(Beginning of Extracted material)

(* ===== verification/OrderTheorems.v ===== *)
(** * OrderTheorems: the dependency order of a run

    [topological_order] ends on the actions of every plan object and lists each
    action once, after its dependencies. *)

From S2P Require Import Prelude PyText PyJson PyHash PyTime PyStd JsonCanonical ModelsBase.
From S2P Require Import ModelsAction ModelsPlan ActionGraph Canonical PlanTheorems CanonicalTheorems.
From S2P Require Import Orchestrator Samples.
From stdpp Require Import relations.

Open Scope Z_scope.

(** Every action of the list comes after its dependencies. *)
Definition dependencies_first (l : list AgentAction) : Prop :=
  ∀ pre a post, l = pre ++ a :: post → ∀ d, d ∈ aa_dependencies a → d ∈ done_ids pre.

Section order.
Context (actions : list AgentAction).
Context (ids_unique : NoDup (map aa_action_id actions)).
Context (known : dependencies_known (plan_graph actions)).
Context (no_cycle : acyclic (dependency_map (plan_graph actions))).
#[local] Abbreviation edge_to := (depends actions).

Definition ordered_ok (l : list AgentAction) : Prop :=
  NoDup (done_ids l) ∧ (∀ a, a ∈ l → a ∈ actions) ∧ dependencies_first l.

Lemma done_ids_app l k : done_ids (l ++ k) = done_ids l ++ done_ids k.
Proof. apply map_app. Qed.

Lemma done_ids_prefix l k d : l `prefix_of` k → d ∈ done_ids l → d ∈ done_ids k.
Proof. intros [m ->] H. rewrite done_ids_app. apply elem_of_app. by left. Qed.

Lemma ordered_ok_snoc l a :
  ordered_ok l → a ∈ actions → aa_action_id a ∉ done_ids l →
  (∀ d, d ∈ aa_dependencies a → d ∈ done_ids l) → ordered_ok (l ++ [a]).
Proof.
  intros (Hn&Hin&Hf) Ha Hnew Hd. split_and!.
  - rewrite done_ids_app. apply NoDup_app. split; [done|]. split; [|by apply NoDup_singleton].
    intros x Hx ->%list_elem_of_singleton. done.
  - intros x Hx. apply elem_of_app in Hx as [Hx|Hx]; [auto|]. by apply list_elem_of_singleton in Hx as ->.
  - intros pre x post E d Hx. destruct post as [|y post _] using rev_ind.
    + apply app_inj_tail in E as [-> ->]. auto.
    + assert (l ++ [a] = (pre ++ x :: post) ++ [y]) as E' by (rewrite E; by rewrite <-(assoc_L (++))).
      apply app_inj_tail in E' as [-> _]. by eapply Hf.
Qed.

(** A step of the search: it goes on from an order of the nodes already done,
    and adds nodes below [x] only. *)
Definition adds_below (x : uuid) (l l' : list AgentAction) : Prop :=
  l `prefix_of` l' ∧ ordered_ok l' ∧ x ∈ done_ids l'
  ∧ ∀ y, y ∈ done_ids l' → y ∈ done_ids l ∨ rtc edge_to x y.

Lemma visit_dependencies_ok visit x l ds :
  (∀ d a l, d ∈ ds → find_action actions d = Some a → ordered_ok l →
     ∃ l', visit l a = Ok l' ∧ adds_below d l l') →
  (∀ d, d ∈ ds → edge_to x d) → Forall (is_known actions) ds → ordered_ok l →
  ∃ l', visit_dependencies actions visit l ds = Ok l' ∧ l `prefix_of` l' ∧ ordered_ok l'
    ∧ (∀ d, d ∈ ds → d ∈ done_ids l') ∧ (∀ y, y ∈ done_ids l' → y ∈ done_ids l ∨ tc edge_to x y).
Proof using ids_unique.
  clear known no_cycle. intros Hv Hx Hk. revert l. induction ds as [|d ds IH]; intros l Hl.
  { exists l. split_and!; try done; [by intros d Hd%elem_of_nil|auto]. }
  apply Forall_cons in Hk as [Hkd Hk]. cbn [visit_dependencies]. unfold action_by_id.
  destruct (known_find actions ids_unique d Hkd) as [a Ha]. rewrite Ha. mstep.
  destruct (Hv d a l ltac:(by left) Ha Hl) as (l1&E1&Hp1&Hok1&Hd1&Hb1). rewrite E1. mstep.
  destruct (IH) with (l := l1) as (l2&E2&Hp2&Hok2&Hd2&Hb2); [| |done..|].
  { intros e b k He. apply Hv. by right. }
  { intros e He. apply Hx. by right. }
  exists l2. split; [done|]. split; [by etrans|]. split; [done|]. split.
  - intros e [->|He]%elem_of_cons; [by eapply done_ids_prefix|auto].
  - intros y [Hy|Hy]%Hb2; [|auto]. destruct (Hb1 y Hy) as [|Hr]; [auto|]. right.
    eapply tc_rtc_r; [|exact Hr]. apply tc_once, Hx. by left.
Qed.

(** The search from [a], below the nodes of [path], none of which is [a]. *)
Lemma visit_action_ok depth path l a :
  a ∈ actions → ordered_ok l → NoDup path →
  (∀ y, y ∈ path → is_known actions y ∧ tc edge_to y (aa_action_id a)) →
  (length actions < depth + length path)%nat →
  ∃ l', visit_action actions depth l a = Ok l' ∧ adds_below (aa_action_id a) l l'.
Proof using ids_unique known no_cycle.
  revert path l a. induction depth as [|depth IH]; intros path l a Ha Hl Hn Hp Hlen.
  { exfalso. assert (path ⊆+ map aa_action_id actions) as Hs.
    { apply NoDup_submseteq; [done|]. intros y Hy. by apply Hp. }
    apply submseteq_length in Hs. rewrite length_map in Hs. lia. }
  cbn [visit_action]. destruct (bool_decide_reflect (aa_action_id a ∈ done_ids l)) as [Hd|Hd].
  { exists l. split; [done|]. split; [done|]. split; [done|]. split; [done|auto]. }
  assert (find_action actions (aa_action_id a) = Some a) as Hf by by apply find_action_spec.
  assert (aa_action_id a ∉ path) as Hnew.
  { intros Hy. destruct (Hp _ Hy) as [_ Hc]. by apply (no_cycle (aa_action_id a)). }
  destruct (visit_dependencies_ok (visit_action actions depth) (aa_action_id a) l
    (aa_dependencies a)) as (l1&E1&Hp1&Hok1&Hd1&Hb1); [| |by eapply known_dependencies|done|].
  - intros d b k Hdep Hb Hk. apply find_action_spec in Hb as [Hb <-]; [|done].
    assert (edge_to (aa_action_id a) (aa_action_id b)) as He by by apply (depends_find _ ids_unique _ a).
    apply (IH (aa_action_id a :: path)); [done|done|by constructor| |cbn [length]; lia].
    intros y [->|Hy]%elem_of_cons.
    + split; [|by apply tc_once]. apply list_elem_of_fmap. by exists a.
    + destruct (Hp y Hy) as [? Ht]. split; [done|]. by eapply tc_r.
  - intros d Hdep. by apply (depends_find _ ids_unique _ a).
  - rewrite E1. mstep. eexists. split; [done|].
    assert (aa_action_id a ∉ done_ids l1) as Hnew1.
    { intros [Hy|Hc]%Hb1; [done|]. by apply (no_cycle (aa_action_id a)). }
    split; [by apply prefix_app_r|]. split; [by apply ordered_ok_snoc|]. split.
    + rewrite done_ids_app. apply elem_of_app. right. by apply list_elem_of_singleton.
    + intros y Hy. rewrite done_ids_app in Hy.
      apply elem_of_app in Hy as [[Hy|Hy]%Hb1| ->%list_elem_of_singleton]; [auto|right; by apply tc_rtc|].
      right. apply rtc_refl.
Qed.

Lemma visit_actions_ok l candidates :
  (∀ a, a ∈ candidates → a ∈ actions) → ordered_ok l →
  ∃ l', visit_actions actions (S (length actions)) l candidates = Ok l' ∧ ordered_ok l'
    ∧ l `prefix_of` l' ∧ ∀ a, a ∈ candidates → aa_action_id a ∈ done_ids l'.
Proof using ids_unique known no_cycle.
  revert l. induction candidates as [|a candidates IH]; intros l Hin Hl.
  { exists l. split_and!; try done. by intros a Ha%elem_of_nil. }
  cbn [visit_actions].
  destruct (visit_action_ok (S (length actions)) [] l a) as (l1&E1&Hp1&Hok1&Hd1&_);
    [apply Hin; by left|done|constructor|by intros y Hy%elem_of_nil|cbn; lia|].
  rewrite E1. mstep. destruct (IH l1) as (l2&E2&Hok2&Hp2&Hd2); [|done|].
  { intros b Hb. apply Hin. by right. }
  exists l2. split; [done|]. split; [done|]. split; [by etrans|].
  intros b [->|Hb]%elem_of_cons; [by eapply done_ids_prefix|auto].
Qed.

Lemma topological_order_ok :
  ∃ l, topological_order actions = Ok l ∧ l ≡ₚ actions ∧ dependencies_first l.
Proof using ids_unique known no_cycle.
  destruct (visit_actions_ok [] actions) as (l&E&(Hn&Hin&Hf)&_&Hall); [done| |].
  { split; [constructor|]. split; [by intros a Ha%elem_of_nil|]. by intros [|b pre] a post Hnil. }
  exists l. split; [done|]. split; [|done].
  apply NoDup_Permutation; [by eapply NoDup_fmap_1|by eapply NoDup_fmap_1|].
  intros a. split; [auto|]. intros Ha.
  pose proof (Hall a Ha) as Hd. apply list_elem_of_fmap in Hd as (b&E'&Hb).
  assert (b = a) as ->; [|done].
  apply Hin in Hb. assert (find_action actions (aa_action_id a) = Some b) as H1.
  { apply find_action_spec; [done|]. by split. }
  assert (find_action actions (aa_action_id a) = Some a) as H2 by by apply find_action_spec.
  congruence.
Qed.
End order.

(** The order of a plan object's actions. *)
Lemma plan_order plan :
  plan_sound plan →
  ∃ l, topological_order (cp_actions plan) = Ok l ∧ l ≡ₚ cp_actions plan ∧ dependencies_first l.
Proof. intros (_&Hn&_&Hk&Ha&_). by apply topological_order_ok. Qed.

(** What a run executes is a plan object. *)
Lemma execution_snapshot_sound plan p : execution_snapshot plan = Ok p → plan_sound p.
Proof.
  unfold execution_snapshot. intros H. inv_ok.
  rename select (ChangePlan_from_dict _ = Ok _) into Hp.
  apply ChangePlan_from_dict_wf in Hp as [[Hp _] _]. apply ChangePlan_post_init_sound in Hp.
  by destruct (has_trusted_strategy_coherence_admission plan).
Qed.

(** C6: The dependency order is total and correct.  For the plan a run executes,
    [_topological_order] returns (its recursion is never deeper than the number of
    actions plus one): each action of the plan exactly once, after all the actions
    it depends on. *)
Theorem topological_order_correct plan p :
  execution_snapshot plan = Ok p →
  ∃ l, topological_order (cp_actions p) = Ok l ∧ l ≡ₚ cp_actions p ∧ dependencies_first l.
Proof. intros Hp. by eapply plan_order, execution_snapshot_sound. Qed.

Lemma topological_order_correct_witness :
  ∃ l, topological_order (cp_actions sample_plan) = Ok l ∧ dependencies_first l.
Proof.
  destruct (topological_order_correct sample_plan sample_plan) as (l&Hl&_&Hd);
    [vm_compute; reflexivity|]. exists l. exact (conj Hl Hd).
Defined.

(End of Extracted material)

_Work instructions:_
Nothing beyond the lines from the start of the entries through the line with "From S2P Require Import Prelude" should appear. Repeat those lines exactly, both ends included.

_Reply:_
(* ===== verification/OrderTheorems.v ===== *)
(** * OrderTheorems: the dependency order of a run

    [topological_order] ends on the actions of every plan object and lists each
    action once, after its dependencies. *)

From S2P Require Import Prelude PyText PyJson PyHash PyTime PyStd JsonCanonical ModelsBase.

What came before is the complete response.